[Source records]
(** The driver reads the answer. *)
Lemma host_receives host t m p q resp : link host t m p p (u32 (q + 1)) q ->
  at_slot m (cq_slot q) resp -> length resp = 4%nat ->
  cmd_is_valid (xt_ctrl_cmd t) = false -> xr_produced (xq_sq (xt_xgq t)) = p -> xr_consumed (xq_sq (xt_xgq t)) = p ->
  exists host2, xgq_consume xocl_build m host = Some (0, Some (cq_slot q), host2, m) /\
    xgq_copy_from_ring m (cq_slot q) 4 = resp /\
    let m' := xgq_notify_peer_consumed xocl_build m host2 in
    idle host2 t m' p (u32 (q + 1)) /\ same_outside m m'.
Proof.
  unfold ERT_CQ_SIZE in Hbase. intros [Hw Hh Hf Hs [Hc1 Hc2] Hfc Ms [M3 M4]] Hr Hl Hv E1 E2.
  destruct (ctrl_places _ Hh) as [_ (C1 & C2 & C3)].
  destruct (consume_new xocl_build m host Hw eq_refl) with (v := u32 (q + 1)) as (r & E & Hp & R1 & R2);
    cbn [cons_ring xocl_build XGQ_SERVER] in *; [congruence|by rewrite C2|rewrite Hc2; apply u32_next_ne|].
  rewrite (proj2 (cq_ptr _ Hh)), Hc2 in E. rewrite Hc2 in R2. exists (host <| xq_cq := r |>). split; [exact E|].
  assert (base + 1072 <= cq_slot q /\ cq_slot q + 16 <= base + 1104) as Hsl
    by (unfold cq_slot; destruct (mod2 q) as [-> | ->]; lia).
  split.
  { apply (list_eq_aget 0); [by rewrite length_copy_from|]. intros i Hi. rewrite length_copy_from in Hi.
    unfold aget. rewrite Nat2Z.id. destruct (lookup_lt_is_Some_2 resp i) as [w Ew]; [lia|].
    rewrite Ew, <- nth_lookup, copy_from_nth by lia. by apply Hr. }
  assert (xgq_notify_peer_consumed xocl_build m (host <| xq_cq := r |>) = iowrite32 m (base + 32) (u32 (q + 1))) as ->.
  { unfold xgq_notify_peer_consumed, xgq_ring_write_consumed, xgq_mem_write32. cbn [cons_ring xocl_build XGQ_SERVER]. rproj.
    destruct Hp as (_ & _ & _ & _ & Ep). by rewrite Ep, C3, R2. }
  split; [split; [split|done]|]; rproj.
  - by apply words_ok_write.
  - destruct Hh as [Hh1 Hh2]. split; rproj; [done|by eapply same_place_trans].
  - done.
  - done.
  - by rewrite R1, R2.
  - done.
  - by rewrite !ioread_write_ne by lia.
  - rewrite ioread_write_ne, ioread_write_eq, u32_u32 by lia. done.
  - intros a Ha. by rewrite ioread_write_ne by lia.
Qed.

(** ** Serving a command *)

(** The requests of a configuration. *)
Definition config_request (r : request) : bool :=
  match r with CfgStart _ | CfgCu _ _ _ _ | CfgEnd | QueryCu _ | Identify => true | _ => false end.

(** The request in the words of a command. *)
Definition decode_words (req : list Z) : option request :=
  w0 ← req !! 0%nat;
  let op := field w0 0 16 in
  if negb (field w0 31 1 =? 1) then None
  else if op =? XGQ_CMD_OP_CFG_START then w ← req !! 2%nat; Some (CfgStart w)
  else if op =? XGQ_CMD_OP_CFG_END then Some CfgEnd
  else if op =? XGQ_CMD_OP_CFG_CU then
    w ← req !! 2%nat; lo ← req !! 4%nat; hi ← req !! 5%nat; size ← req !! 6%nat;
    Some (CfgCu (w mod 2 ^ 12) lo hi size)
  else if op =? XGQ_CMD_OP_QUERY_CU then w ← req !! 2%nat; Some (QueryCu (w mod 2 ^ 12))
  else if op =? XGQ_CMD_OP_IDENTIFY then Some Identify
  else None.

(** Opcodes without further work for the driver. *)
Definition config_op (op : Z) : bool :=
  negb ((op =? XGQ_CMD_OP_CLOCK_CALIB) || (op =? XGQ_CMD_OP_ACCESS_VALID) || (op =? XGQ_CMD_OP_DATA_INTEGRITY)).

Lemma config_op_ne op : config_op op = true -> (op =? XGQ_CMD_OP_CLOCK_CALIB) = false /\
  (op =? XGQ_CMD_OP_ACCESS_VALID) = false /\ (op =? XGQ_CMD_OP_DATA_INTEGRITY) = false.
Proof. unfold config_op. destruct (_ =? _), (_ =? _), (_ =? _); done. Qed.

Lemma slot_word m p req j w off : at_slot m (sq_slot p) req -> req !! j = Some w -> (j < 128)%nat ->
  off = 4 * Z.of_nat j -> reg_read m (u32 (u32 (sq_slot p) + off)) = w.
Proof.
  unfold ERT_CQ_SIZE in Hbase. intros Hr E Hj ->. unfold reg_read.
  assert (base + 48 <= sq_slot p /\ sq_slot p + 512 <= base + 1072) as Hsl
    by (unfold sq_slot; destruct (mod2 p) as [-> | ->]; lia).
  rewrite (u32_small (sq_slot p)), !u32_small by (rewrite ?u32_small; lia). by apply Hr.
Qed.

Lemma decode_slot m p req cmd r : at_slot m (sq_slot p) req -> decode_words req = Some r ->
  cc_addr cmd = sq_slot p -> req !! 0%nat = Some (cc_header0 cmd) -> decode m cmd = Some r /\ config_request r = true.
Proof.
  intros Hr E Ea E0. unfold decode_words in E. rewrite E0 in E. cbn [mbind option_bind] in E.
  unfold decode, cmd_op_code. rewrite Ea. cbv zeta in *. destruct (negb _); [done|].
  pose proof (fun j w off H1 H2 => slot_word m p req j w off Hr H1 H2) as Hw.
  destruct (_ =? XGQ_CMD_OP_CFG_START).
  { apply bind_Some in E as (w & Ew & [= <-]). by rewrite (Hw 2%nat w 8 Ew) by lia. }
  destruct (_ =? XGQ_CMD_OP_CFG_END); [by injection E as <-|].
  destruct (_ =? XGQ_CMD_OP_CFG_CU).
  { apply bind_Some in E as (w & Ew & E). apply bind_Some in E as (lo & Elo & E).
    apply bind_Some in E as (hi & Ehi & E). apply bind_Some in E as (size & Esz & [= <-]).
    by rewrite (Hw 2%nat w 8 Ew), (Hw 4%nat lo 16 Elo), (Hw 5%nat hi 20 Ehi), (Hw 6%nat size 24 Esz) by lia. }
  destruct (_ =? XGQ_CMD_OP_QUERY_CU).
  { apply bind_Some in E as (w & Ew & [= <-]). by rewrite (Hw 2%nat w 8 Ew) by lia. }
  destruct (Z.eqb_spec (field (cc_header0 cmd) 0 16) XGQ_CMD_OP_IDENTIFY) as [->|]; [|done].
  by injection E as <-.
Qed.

» Work task
Repeat the records verbatim, every one of them.

» Expected output
(** The driver reads the answer. *)
Lemma host_receives host t m p q resp : link host t m p p (u32 (q + 1)) q ->
  at_slot m (cq_slot q) resp -> length resp = 4%nat ->
  cmd_is_valid (xt_ctrl_cmd t) = false -> xr_produced (xq_sq (xt_xgq t)) = p -> xr_consumed (xq_sq (xt_xgq t)) = p ->
  exists host2, xgq_consume xocl_build m host = Some (0, Some (cq_slot q), host2, m) /\
    xgq_copy_from_ring m (cq_slot q) 4 = resp /\
    let m' := xgq_notify_peer_consumed xocl_build m host2 in
    idle host2 t m' p (u32 (q + 1)) /\ same_outside m m'.
Proof.
  unfold ERT_CQ_SIZE in Hbase. intros [Hw Hh Hf Hs [Hc1 Hc2] Hfc Ms [M3 M4]] Hr Hl Hv E1 E2.
  destruct (ctrl_places _ Hh) as [_ (C1 & C2 & C3)].
  destruct (consume_new xocl_build m host Hw eq_refl) with (v := u32 (q + 1)) as (r & E & Hp & R1 & R2);
    cbn [cons_ring xocl_build XGQ_SERVER] in *; [congruence|by rewrite C2|rewrite Hc2; apply u32_next_ne|].
  rewrite (proj2 (cq_ptr _ Hh)), Hc2 in E. rewrite Hc2 in R2. exists (host <| xq_cq := r |>). split; [exact E|].
  assert (base + 1072 <= cq_slot q /\ cq_slot q + 16 <= base + 1104) as Hsl
    by (unfold cq_slot; destruct (mod2 q) as [-> | ->]; lia).
  split.
  { apply (list_eq_aget 0); [by rewrite length_copy_from|]. intros i Hi. rewrite length_copy_from in Hi.
    unfold aget. rewrite Nat2Z.id. destruct (lookup_lt_is_Some_2 resp i) as [w Ew]; [lia|].
    rewrite Ew, <- nth_lookup, copy_from_nth by lia. by apply Hr. }
  assert (xgq_notify_peer_consumed xocl_build m (host <| xq_cq := r |>) = iowrite32 m (base + 32) (u32 (q + 1))) as ->.
  { unfold xgq_notify_peer_consumed, xgq_ring_write_consumed, xgq_mem_write32. cbn [cons_ring xocl_build XGQ_SERVER]. rproj.
    destruct Hp as (_ & _ & _ & _ & Ep). by rewrite Ep, C3, R2. }
  split; [split; [split|done]|]; rproj.
  - by apply words_ok_write.
  - destruct Hh as [Hh1 Hh2]. split; rproj; [done|by eapply same_place_trans].
  - done.
  - done.
  - by rewrite R1, R2.
  - done.
  - by rewrite !ioread_write_ne by lia.
  - rewrite ioread_write_ne, ioread_write_eq, u32_u32 by lia. done.
  - intros a Ha. by rewrite ioread_write_ne by lia.
Qed.

(** ** Serving a command *)

(** The requests of a configuration. *)
Definition config_request (r : request) : bool :=
  match r with CfgStart _ | CfgCu _ _ _ _ | CfgEnd | QueryCu _ | Identify => true | _ => false end.

(** The request in the words of a command. *)
Definition decode_words (req : list Z) : option request :=
  w0 ← req !! 0%nat;
  let op := field w0 0 16 in
  if negb (field w0 31 1 =? 1) then None
  else if op =? XGQ_CMD_OP_CFG_START then w ← req !! 2%nat; Some (CfgStart w)
  else if op =? XGQ_CMD_OP_CFG_END then Some CfgEnd
  else if op =? XGQ_CMD_OP_CFG_CU then
    w ← req !! 2%nat; lo ← req !! 4%nat; hi ← req !! 5%nat; size ← req !! 6%nat;
    Some (CfgCu (w mod 2 ^ 12) lo hi size)
  else if op =? XGQ_CMD_OP_QUERY_CU then w ← req !! 2%nat; Some (QueryCu (w mod 2 ^ 12))
  else if op =? XGQ_CMD_OP_IDENTIFY then Some Identify
  else None.

(** Opcodes without further work for the driver. *)
Definition config_op (op : Z) : bool :=
  negb ((op =? XGQ_CMD_OP_CLOCK_CALIB) || (op =? XGQ_CMD_OP_ACCESS_VALID) || (op =? XGQ_CMD_OP_DATA_INTEGRITY)).

Lemma config_op_ne op : config_op op = true -> (op =? XGQ_CMD_OP_CLOCK_CALIB) = false /\
  (op =? XGQ_CMD_OP_ACCESS_VALID) = false /\ (op =? XGQ_CMD_OP_DATA_INTEGRITY) = false.
Proof. unfold config_op. destruct (_ =? _), (_ =? _), (_ =? _); done. Qed.

Lemma slot_word m p req j w off : at_slot m (sq_slot p) req -> req !! j = Some w -> (j < 128)%nat ->
  off = 4 * Z.of_nat j -> reg_read m (u32 (u32 (sq_slot p) + off)) = w.
Proof.
  unfold ERT_CQ_SIZE in Hbase. intros Hr E Hj ->. unfold reg_read.
  assert (base + 48 <= sq_slot p /\ sq_slot p + 512 <= base + 1072) as Hsl
    by (unfold sq_slot; destruct (mod2 p) as [-> | ->]; lia).
  rewrite (u32_small (sq_slot p)), !u32_small by (rewrite ?u32_small; lia). by apply Hr.
Qed.

Lemma decode_slot m p req cmd r : at_slot m (sq_slot p) req -> decode_words req = Some r ->
  cc_addr cmd = sq_slot p -> req !! 0%nat = Some (cc_header0 cmd) -> decode m cmd = Some r /\ config_request r = true.
Proof.
  intros Hr E Ea E0. unfold decode_words in E. rewrite E0 in E. cbn [mbind option_bind] in E.
  unfold decode, cmd_op_code. rewrite Ea. cbv zeta in *. destruct (negb _); [done|].
  pose proof (fun j w off H1 H2 => slot_word m p req j w off Hr H1 H2) as Hw.
  destruct (_ =? XGQ_CMD_OP_CFG_START).
  { apply bind_Some in E as (w & Ew & [= <-]). by rewrite (Hw 2%nat w 8 Ew) by lia. }
  destruct (_ =? XGQ_CMD_OP_CFG_END); [by injection E as <-|].
  destruct (_ =? XGQ_CMD_OP_CFG_CU).
  { apply bind_Some in E as (w & Ew & E). apply bind_Some in E as (lo & Elo & E).
    apply bind_Some in E as (hi & Ehi & E). apply bind_Some in E as (size & Esz & [= <-]).
    by rewrite (Hw 2%nat w 8 Ew), (Hw 4%nat lo 16 Elo), (Hw 5%nat hi 20 Ehi), (Hw 6%nat size 24 Esz) by lia. }
  destruct (_ =? XGQ_CMD_OP_QUERY_CU).
  { apply bind_Some in E as (w & Ew & [= <-]). by rewrite (Hw 2%nat w 8 Ew) by lia. }
  destruct (Z.eqb_spec (field (cc_header0 cmd) 0 16) XGQ_CMD_OP_IDENTIFY) as [->|]; [|done].
  by injection E as <-.
Qed.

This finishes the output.